(** * Bulk-import reconciliation core of django-double-entry (lukweb)

    A shallow embedding of the double-book model
    ([lukweb/models/accounting/base.py]), of the bulk-import helpers
    ([lukweb/forms/accounting/bulk_utils.py]), of the pricing-rule matcher
    ([lukweb/models/accounting/complex_pricing.py]) and of the bank-transfer
    preparator ([lukweb/forms/accounting/transfers.py]).

    Conventions.  [Money] amounts are integers counting cents (the model
    fixes two decimal places and one currency), so that [Money.__bool__] is
    "different from zero" and [==], [<], [min], [+], [-] are those of [Z].
    Timestamps and dates are integers as well.  A Python list is a [list],
    a [dict] keyed by primary key or by signature is a [gmap], and a
    [defaultdict(list)] whose iteration order matters is an association list
    in insertion order. *)

From Stdlib Require Import ZArith Lia Ascii String.
From stdpp Require Import base option numbers list sorting gmap strings pretty.

Local Open Scope Z_scope.
#[local] Set Warnings "-clear-no-such-hyp".

(** Python exceptions that the modelled code can let escape. *)
Inductive Exception := KeyError | ValueError.

Inductive Outcome (A : Type) :=
| Returned (a : A)
| Raised (e : Exception).
Arguments Returned {A} a.
Arguments Raised {A} e.

(** ** models/accounting/base.py *)
Module base.

(** The columns of a [DoubleBookModel] (with the [total_amount] of
    [BaseFinancialRecord]) and the two queryset annotations that
    [with_remote_accounts] may have attached; an annotation that is absent
    makes [getattr] raise [AttributeError], here [None]. *)
Record DoubleBookModel := {
  pk : option Z;
  timestamp : Z;
  total_amount : Z;
  matched_balance_fromdb : option Z;
  unmatched_balance_fromdb : option Z
}.

(** What the fallback path of [matched_balance] leaves behind: the debug
    record and the aggregate query on the split manager. *)
Inductive Effect :=
| PERFORMANCE_WARNING
| AggregateSplits (record_pk : Z).

Definition sum_amounts (l : list Z) : Z := foldr Z.add 0 l.

Section split_store.
(** [split_manager k]: the amounts of the stored splits that point at the
    record whose primary key is [k]. *)
Variable split_manager : Z -> list Z.

Definition matched_balance (self : DoubleBookModel) : Z * list Effect :=
  match matched_balance_fromdb self with
  | Some annotated => (annotated, [])
  | None =>
      match pk self with
      | None => (0, [])
      | Some k =>
          (sum_amounts (split_manager k),
           [PERFORMANCE_WARNING; AggregateSplits k])
      end
  end.

Definition unmatched_balance (self : DoubleBookModel) : Z * list Effect :=
  match unmatched_balance_fromdb self with
  | Some annotated => (annotated, [])
  | None =>
      let '(matched, effects) := matched_balance self in
      (total_amount self - matched, effects)
  end.

(** [not self.unmatched_balance]: a [Money] is falsy exactly when its
    amount is zero. *)
Definition fully_matched (self : DoubleBookModel) : bool * list Effect :=
  let '(unmatched, effects) := unmatched_balance self in
  (unmatched =? 0, effects).

(** The filter that [with_remote_accounts] annotates as
    [fully_matched_fromdb]: [When(total_amount__lte=F(matched_balance))]. *)
Definition fully_matched_fromdb (total matched : Z) : bool :=
  total <=? matched.

End split_store.

(** [BaseDebtRecord] and [BasePaymentRecord] add no column; they rename the
    derived fields. *)
Record BaseDebtRecord := Debt { debt_entry :> DoubleBookModel }.
Record BasePaymentRecord := Payment { payment_entry :> DoubleBookModel }.

Section split_store_views.
Variable split_manager : Z -> list Z.

Definition amount_paid (self : BaseDebtRecord) : Z :=
  fst (matched_balance split_manager self).
Definition balance (self : BaseDebtRecord) : Z :=
  fst (unmatched_balance split_manager self).
Definition paid (self : BaseDebtRecord) : bool :=
  fst (fully_matched split_manager self).

Definition credit_used (self : BasePaymentRecord) : Z :=
  fst (matched_balance split_manager self).
Definition credit_remaining (self : BasePaymentRecord) : Z :=
  fst (unmatched_balance split_manager self).
Definition fully_used (self : BasePaymentRecord) : bool :=
  fst (fully_matched split_manager self).

End split_store_views.

End base.

(** ** forms/accounting/bulk_utils.py: the apportionment engine *)
Module bulk_utils.
Import base.

(** [split_model(payment=..., debt=..., amount=...)]. *)
Record Split := {
  split_payment : BasePaymentRecord;
  split_debt : BaseDebtRecord;
  amount : Z
}.

Record ApportionmentResult := {
  fully_used_payments : list BasePaymentRecord;
  fully_paid_debts : list BaseDebtRecord;
  remaining_payments : list BasePaymentRecord;
  remaining_debts : list BaseDebtRecord
}.

(** The four [results.<field>.append(x)] / [.extend(xs)]. *)
Definition extend_fully_used_payments xs (results : ApportionmentResult) :=
  {| fully_used_payments := fully_used_payments results ++ xs;
     fully_paid_debts := fully_paid_debts results;
     remaining_payments := remaining_payments results;
     remaining_debts := remaining_debts results |}.
Definition extend_fully_paid_debts xs (results : ApportionmentResult) :=
  {| fully_used_payments := fully_used_payments results;
     fully_paid_debts := fully_paid_debts results ++ xs;
     remaining_payments := remaining_payments results;
     remaining_debts := remaining_debts results |}.
Definition extend_remaining_payments xs (results : ApportionmentResult) :=
  {| fully_used_payments := fully_used_payments results;
     fully_paid_debts := fully_paid_debts results;
     remaining_payments := remaining_payments results ++ xs;
     remaining_debts := remaining_debts results |}.
Definition extend_remaining_debts xs (results : ApportionmentResult) :=
  {| fully_used_payments := fully_used_payments results;
     fully_paid_debts := fully_paid_debts results;
     remaining_payments := remaining_payments results;
     remaining_debts := remaining_debts results ++ xs |}.

Definition no_results : ApportionmentResult :=
  {| fully_used_payments := []; fully_paid_debts := [];
     remaining_payments := []; remaining_debts := [] |}.

(** The loop variables of the generic phase come in pairs that are always
    assigned together: [payment] with [credit_remaining], [debt] with
    [debt_remaining].  [NoneYet] is the initial [payment = debt = None],
    [credit_remaining = debt_remaining = 0]. *)
Inductive InHand (X : Type) :=
| NoneYet
| Current (x : X) (remaining : Z).
Arguments NoneYet {X}.
Arguments Current {X} x remaining.

(** How one of the two inner [while] loops ends: [next] raised
    [StopIteration], or the loop condition became false. *)
Inductive Advance (X : Type) :=
| StopIteration (results : ApportionmentResult)
| Found (x : X) (remaining : Z) (iterator : list X)
        (results : ApportionmentResult).
Arguments StopIteration {X} results.
Arguments Found {X} x remaining iterator results.

Section engine.
Variable split_manager : Z -> list Z.

Local Abbreviation balance := (base.balance split_manager).
Local Abbreviation credit_remaining := (base.credit_remaining split_manager).

(** [next((ix, d) for ix, d in enumerate(debt_list)
          if d.balance == amt and d.timestamp <= payment.timestamp)],
    [None] standing for [StopIteration]. *)
Fixpoint next_exact_match (amt payment_timestamp : Z) (ix : nat)
    (debt_list : list BaseDebtRecord) : option (nat * BaseDebtRecord) :=
  match debt_list with
  | [] => None
  | d :: later =>
      if (balance d =? amt) && (timestamp d <=? payment_timestamp)
      then Some (ix, d)
      else next_exact_match amt payment_timestamp (S ix) later
  end.

(** The [for payment in payment_list] loop of the exact-match phase.  It
    returns the splits it yields, then [payments_todo], [debt_list] and
    [results] as they are after the loop. *)
Fixpoint exact_match_loop (payment_list : list BasePaymentRecord)
    (debt_list : list BaseDebtRecord) (payments_todo : list BasePaymentRecord)
    (results : ApportionmentResult)
  : list Split
    * (list BasePaymentRecord * list BaseDebtRecord * ApportionmentResult) :=
  match payment_list with
  | [] => ([], (payments_todo, debt_list, results))
  | payment :: later =>
      let amt := credit_remaining payment in
      match next_exact_match amt (timestamp payment) 0 debt_list with
      | Some (index, exact_match) =>
          let debt_list := delete index debt_list in
          let results := extend_fully_used_payments [payment] results in
          let results := extend_fully_paid_debts [exact_match] results in
          let '(splits, final) :=
            exact_match_loop later debt_list payments_todo results in
          ({| split_payment := payment; split_debt := exact_match;
              amount := amt |} :: splits, final)
      | None =>
          exact_match_loop later debt_list (payments_todo ++ [payment]) results
      end
  end.

(** [while not debt_remaining: ...; debt = next(debts_iter); ...]. *)
Fixpoint look_for_unpaid_debt (debts_iter : list BaseDebtRecord)
    (debt : InHand BaseDebtRecord) (results : ApportionmentResult)
    {struct debts_iter} : Advance BaseDebtRecord :=
  let next_debt results :=
    match debts_iter with
    | [] => StopIteration results
    | d :: later => look_for_unpaid_debt later (Current d (balance d)) results
    end in
  match debt with
  | NoneYet => next_debt results
  | Current d debt_remaining =>
      if debt_remaining =? 0
      then next_debt (extend_fully_paid_debts [d] results)
      else Found d debt_remaining debts_iter results
  end.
○ ○ ○
» **Required work**:
Go through the listing above and locate each line that holds the word "AggregateSplits". Copy those lines.

» **Task result**:
| AggregateSplits (record_pk : Z).
           [PERFORMANCE_WARNING; AggregateSplits k])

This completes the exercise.